What to work on:
Using the entries below, write out the line with "(** [((fifoData[parseWords] & 0xF0) >> 4)] *)", the line with "End Header.", and every line in between, exactly as each is written.

= Beginning of Section =

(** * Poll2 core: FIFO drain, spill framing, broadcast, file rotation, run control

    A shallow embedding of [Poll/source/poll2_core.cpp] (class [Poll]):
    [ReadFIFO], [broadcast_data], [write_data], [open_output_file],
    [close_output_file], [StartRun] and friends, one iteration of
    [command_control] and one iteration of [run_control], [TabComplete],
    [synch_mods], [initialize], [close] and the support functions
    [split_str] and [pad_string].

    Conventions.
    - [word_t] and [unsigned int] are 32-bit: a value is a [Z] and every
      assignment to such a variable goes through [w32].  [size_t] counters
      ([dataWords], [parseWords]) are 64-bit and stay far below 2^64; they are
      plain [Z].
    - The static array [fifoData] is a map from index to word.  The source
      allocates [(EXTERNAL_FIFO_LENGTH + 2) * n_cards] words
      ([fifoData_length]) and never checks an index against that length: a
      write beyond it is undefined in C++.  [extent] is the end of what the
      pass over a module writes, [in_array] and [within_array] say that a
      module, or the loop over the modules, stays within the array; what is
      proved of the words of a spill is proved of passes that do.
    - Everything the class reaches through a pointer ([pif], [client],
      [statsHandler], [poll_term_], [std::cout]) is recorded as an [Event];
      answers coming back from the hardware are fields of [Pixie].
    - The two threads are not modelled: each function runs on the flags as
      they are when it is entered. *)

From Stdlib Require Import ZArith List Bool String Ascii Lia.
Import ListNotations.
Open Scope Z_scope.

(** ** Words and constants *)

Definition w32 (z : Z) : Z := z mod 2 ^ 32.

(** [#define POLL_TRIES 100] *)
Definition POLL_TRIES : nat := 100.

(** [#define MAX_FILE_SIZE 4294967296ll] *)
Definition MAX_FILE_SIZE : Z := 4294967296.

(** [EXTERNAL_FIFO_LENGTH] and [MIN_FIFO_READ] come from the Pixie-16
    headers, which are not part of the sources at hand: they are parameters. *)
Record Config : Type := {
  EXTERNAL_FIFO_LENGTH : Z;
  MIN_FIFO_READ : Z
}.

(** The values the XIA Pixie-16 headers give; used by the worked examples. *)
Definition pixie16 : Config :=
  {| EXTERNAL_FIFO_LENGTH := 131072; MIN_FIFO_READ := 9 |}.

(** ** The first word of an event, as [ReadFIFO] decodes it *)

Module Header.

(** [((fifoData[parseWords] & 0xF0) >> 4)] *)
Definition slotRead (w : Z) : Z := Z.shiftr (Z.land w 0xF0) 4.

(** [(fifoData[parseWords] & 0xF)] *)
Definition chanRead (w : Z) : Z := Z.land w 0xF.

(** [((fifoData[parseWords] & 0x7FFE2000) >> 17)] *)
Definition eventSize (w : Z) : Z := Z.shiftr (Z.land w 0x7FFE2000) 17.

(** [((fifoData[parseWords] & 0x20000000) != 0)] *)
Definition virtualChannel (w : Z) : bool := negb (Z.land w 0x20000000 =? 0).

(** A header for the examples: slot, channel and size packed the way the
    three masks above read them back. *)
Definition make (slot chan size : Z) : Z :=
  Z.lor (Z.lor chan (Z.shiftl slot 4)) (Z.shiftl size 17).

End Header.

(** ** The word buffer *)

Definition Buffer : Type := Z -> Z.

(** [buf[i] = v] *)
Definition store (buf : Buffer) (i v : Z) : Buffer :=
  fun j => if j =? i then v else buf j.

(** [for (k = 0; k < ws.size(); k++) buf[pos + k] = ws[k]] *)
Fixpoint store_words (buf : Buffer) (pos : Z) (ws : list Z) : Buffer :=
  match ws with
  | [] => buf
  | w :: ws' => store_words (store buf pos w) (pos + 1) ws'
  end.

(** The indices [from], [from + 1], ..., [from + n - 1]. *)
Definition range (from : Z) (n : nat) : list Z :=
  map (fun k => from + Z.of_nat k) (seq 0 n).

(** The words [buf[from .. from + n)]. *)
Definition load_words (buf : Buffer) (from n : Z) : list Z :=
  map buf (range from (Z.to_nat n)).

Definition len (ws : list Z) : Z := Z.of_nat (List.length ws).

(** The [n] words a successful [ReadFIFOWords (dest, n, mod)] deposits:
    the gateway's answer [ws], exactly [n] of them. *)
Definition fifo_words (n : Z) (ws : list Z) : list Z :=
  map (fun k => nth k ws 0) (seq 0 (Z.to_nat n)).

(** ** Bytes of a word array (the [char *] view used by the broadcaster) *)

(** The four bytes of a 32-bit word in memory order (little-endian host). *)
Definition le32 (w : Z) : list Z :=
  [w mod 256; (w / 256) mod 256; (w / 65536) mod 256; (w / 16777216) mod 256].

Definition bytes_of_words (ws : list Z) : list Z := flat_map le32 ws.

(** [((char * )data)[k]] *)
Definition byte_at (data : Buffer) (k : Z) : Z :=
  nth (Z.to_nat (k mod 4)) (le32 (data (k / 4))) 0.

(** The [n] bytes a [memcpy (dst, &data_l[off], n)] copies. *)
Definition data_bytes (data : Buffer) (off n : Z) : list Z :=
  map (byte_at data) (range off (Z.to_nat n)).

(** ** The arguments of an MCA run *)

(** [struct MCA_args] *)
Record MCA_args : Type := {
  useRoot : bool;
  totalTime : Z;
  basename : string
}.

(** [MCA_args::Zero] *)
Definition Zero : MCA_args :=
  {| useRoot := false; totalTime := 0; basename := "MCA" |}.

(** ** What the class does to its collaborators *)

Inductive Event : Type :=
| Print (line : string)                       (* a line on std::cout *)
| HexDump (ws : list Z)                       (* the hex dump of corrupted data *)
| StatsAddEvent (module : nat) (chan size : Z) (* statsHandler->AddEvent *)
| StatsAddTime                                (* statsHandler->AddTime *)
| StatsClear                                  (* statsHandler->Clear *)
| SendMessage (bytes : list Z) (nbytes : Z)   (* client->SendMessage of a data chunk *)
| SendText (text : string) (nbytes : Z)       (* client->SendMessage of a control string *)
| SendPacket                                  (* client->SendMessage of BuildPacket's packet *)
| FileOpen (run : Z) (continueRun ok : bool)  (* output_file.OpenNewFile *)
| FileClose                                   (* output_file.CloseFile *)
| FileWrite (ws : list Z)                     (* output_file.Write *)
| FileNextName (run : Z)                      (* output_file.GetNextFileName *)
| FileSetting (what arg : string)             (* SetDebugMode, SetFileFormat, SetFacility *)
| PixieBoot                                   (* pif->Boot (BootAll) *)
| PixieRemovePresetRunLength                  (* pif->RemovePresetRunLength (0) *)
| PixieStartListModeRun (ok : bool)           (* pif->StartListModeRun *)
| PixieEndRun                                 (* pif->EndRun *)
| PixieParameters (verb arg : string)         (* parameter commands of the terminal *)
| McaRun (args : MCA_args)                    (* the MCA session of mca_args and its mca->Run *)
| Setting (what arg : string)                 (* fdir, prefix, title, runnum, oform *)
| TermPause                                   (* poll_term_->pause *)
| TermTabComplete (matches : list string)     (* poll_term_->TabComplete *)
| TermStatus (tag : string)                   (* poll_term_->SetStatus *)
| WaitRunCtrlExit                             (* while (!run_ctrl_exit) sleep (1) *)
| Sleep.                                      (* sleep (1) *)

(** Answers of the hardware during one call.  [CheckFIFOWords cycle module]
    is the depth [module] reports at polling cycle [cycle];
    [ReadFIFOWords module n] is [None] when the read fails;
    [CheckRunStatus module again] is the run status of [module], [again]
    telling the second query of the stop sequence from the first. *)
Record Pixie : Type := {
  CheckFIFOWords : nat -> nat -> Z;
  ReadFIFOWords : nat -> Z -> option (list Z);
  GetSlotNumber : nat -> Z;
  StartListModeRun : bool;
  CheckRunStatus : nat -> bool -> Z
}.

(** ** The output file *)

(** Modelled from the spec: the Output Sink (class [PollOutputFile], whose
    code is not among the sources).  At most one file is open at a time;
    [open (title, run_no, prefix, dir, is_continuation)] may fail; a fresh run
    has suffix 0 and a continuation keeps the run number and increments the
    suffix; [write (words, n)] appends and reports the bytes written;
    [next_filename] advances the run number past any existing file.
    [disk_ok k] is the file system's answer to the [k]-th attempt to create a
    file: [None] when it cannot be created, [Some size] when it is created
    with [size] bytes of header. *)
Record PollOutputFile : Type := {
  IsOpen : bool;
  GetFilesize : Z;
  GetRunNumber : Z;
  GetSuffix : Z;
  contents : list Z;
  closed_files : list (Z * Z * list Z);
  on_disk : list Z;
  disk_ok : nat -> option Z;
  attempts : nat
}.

= End of Section =
= Beginning of Section =

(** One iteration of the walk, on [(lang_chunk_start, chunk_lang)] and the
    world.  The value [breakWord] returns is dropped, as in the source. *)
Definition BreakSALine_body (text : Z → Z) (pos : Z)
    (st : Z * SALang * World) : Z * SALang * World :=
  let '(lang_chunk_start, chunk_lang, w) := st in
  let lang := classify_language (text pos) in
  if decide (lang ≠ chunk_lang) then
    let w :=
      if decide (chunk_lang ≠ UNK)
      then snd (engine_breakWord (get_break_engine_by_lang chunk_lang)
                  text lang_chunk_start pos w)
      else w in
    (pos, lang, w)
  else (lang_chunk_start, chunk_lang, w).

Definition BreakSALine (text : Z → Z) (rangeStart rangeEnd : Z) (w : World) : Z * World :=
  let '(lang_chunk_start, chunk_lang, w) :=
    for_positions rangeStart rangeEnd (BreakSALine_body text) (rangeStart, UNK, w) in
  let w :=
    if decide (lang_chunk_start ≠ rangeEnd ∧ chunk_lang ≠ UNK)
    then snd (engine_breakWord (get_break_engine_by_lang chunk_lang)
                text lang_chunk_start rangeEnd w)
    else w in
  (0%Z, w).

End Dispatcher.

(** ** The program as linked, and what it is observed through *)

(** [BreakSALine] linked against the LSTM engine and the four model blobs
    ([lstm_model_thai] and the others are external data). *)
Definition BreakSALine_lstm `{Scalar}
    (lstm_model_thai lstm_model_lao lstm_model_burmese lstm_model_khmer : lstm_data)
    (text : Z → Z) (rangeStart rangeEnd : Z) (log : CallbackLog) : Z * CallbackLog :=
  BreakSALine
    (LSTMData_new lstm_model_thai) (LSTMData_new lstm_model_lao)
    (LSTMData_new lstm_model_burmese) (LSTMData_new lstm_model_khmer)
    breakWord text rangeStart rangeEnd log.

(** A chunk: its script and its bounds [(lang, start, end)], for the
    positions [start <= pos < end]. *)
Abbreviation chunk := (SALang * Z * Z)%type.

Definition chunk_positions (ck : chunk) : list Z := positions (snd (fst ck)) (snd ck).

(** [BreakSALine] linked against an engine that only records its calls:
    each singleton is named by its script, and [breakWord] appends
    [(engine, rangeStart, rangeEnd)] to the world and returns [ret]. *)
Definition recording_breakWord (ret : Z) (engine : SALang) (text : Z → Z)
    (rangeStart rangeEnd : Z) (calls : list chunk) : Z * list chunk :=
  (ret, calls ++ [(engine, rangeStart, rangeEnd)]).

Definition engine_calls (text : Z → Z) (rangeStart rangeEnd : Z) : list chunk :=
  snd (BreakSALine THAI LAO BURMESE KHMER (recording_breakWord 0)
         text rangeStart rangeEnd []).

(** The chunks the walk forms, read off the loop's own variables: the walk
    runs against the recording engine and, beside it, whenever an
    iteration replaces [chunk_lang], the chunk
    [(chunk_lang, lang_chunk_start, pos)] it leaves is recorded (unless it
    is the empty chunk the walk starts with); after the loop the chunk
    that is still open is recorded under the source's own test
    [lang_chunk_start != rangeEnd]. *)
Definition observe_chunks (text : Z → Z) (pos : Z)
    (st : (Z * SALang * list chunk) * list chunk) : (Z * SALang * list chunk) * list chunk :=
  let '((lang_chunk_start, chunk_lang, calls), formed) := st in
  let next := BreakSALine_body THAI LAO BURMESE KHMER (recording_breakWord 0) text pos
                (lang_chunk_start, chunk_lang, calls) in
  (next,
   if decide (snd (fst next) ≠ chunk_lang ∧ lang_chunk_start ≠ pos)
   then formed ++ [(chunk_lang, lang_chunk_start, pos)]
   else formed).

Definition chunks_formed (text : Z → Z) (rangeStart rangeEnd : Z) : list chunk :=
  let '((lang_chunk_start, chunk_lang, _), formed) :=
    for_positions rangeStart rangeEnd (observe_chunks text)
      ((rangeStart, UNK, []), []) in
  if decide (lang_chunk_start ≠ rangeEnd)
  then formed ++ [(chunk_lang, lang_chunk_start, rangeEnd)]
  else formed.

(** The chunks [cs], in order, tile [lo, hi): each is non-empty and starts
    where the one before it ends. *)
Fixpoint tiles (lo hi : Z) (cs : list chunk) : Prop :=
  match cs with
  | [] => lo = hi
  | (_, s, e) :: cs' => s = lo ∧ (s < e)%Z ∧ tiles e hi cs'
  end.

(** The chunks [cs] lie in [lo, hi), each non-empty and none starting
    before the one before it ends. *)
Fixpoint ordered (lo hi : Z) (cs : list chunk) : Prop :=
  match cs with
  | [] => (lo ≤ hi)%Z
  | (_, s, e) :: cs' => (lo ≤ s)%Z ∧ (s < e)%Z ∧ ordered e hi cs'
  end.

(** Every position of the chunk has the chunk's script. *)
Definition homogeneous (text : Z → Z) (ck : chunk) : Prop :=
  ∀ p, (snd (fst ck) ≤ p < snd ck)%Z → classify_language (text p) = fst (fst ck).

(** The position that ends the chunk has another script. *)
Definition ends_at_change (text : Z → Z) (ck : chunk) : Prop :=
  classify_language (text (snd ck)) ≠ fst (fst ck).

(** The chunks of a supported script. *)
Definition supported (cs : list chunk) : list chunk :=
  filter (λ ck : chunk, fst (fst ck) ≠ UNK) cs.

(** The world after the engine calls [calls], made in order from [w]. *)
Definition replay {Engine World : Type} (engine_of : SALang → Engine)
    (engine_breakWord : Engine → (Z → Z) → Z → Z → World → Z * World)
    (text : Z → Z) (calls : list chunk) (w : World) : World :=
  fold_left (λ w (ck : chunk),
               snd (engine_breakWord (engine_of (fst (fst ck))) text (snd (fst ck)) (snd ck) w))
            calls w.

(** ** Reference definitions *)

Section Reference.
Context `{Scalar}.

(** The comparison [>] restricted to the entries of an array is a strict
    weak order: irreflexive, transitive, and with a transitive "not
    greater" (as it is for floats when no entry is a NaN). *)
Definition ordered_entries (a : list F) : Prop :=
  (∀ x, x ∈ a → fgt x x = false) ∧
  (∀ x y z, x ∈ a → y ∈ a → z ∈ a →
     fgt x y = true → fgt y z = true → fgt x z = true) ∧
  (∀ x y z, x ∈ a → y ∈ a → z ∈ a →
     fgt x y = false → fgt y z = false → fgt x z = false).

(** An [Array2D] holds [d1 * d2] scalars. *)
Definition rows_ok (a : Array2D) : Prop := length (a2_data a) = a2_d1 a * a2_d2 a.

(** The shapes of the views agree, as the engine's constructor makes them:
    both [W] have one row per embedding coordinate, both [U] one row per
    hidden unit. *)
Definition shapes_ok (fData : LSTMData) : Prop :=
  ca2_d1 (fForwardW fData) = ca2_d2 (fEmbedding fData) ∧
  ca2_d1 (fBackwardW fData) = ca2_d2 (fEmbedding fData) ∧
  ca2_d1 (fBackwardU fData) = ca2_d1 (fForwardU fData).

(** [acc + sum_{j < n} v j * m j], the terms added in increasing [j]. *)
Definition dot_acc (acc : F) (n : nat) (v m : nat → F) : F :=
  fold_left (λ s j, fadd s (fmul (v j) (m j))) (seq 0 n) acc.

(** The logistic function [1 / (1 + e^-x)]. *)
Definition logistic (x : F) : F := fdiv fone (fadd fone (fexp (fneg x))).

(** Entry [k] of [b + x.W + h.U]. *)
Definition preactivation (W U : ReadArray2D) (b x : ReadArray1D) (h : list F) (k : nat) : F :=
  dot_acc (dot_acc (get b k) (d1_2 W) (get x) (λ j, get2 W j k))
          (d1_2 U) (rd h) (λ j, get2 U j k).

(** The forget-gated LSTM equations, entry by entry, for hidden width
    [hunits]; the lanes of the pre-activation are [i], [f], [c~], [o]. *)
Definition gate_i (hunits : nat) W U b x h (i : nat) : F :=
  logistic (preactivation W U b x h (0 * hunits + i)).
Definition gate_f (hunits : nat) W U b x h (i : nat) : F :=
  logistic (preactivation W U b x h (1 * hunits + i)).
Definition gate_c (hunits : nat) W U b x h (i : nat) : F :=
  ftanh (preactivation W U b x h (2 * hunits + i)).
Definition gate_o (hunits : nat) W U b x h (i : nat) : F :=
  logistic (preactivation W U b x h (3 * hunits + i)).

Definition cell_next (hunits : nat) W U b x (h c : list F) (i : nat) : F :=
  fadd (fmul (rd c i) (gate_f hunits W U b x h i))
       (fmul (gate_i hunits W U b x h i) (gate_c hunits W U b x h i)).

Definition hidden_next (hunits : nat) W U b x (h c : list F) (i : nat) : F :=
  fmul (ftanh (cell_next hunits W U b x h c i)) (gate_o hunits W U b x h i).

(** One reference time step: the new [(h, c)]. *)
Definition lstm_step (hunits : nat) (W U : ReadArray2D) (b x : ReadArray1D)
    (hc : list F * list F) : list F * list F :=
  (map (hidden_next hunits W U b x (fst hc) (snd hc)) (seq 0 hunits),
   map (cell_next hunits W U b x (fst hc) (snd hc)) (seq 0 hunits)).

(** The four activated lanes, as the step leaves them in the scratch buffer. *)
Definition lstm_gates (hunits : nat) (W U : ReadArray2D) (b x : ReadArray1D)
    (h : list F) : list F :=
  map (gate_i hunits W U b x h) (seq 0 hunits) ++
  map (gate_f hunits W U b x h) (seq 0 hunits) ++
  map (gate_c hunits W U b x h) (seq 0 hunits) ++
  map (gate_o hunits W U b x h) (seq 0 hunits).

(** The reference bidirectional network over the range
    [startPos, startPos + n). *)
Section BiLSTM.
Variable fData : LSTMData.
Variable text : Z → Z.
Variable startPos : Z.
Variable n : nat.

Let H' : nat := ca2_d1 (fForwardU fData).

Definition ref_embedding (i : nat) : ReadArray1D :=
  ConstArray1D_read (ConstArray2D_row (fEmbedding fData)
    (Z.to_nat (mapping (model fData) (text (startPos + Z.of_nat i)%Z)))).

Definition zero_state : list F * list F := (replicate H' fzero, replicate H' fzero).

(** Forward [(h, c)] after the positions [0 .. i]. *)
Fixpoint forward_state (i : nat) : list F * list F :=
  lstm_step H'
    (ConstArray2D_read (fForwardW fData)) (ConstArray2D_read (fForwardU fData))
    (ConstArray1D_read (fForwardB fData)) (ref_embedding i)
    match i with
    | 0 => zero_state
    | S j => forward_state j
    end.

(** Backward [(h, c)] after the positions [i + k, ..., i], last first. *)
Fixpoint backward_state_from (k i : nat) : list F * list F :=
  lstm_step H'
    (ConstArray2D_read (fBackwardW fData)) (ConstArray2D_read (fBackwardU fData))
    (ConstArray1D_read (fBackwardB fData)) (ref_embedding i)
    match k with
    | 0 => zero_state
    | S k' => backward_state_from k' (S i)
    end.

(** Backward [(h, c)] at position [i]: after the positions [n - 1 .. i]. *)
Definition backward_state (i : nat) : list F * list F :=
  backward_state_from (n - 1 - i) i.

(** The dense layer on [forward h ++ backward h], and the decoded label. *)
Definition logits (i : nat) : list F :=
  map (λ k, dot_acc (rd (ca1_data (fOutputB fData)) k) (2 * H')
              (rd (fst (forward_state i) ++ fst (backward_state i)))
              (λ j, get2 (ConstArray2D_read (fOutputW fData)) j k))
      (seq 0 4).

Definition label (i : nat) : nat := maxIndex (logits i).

= End of Section =

Answer section:
(** [((fifoData[parseWords] & 0xF0) >> 4)] *)
Definition slotRead (w : Z) : Z := Z.shiftr (Z.land w 0xF0) 4.

(** [(fifoData[parseWords] & 0xF)] *)
Definition chanRead (w : Z) : Z := Z.land w 0xF.

(** [((fifoData[parseWords] & 0x7FFE2000) >> 17)] *)
Definition eventSize (w : Z) : Z := Z.shiftr (Z.land w 0x7FFE2000) 17.

(** [((fifoData[parseWords] & 0x20000000) != 0)] *)
Definition virtualChannel (w : Z) : bool := negb (Z.land w 0x20000000 =? 0).

(** A header for the examples: slot, channel and size packed the way the
    three masks above read them back. *)
Definition make (slot chan size : Z) : Z :=
  Z.lor (Z.lor chan (Z.shiftl slot 4)) (Z.shiftl size 17).

End Header.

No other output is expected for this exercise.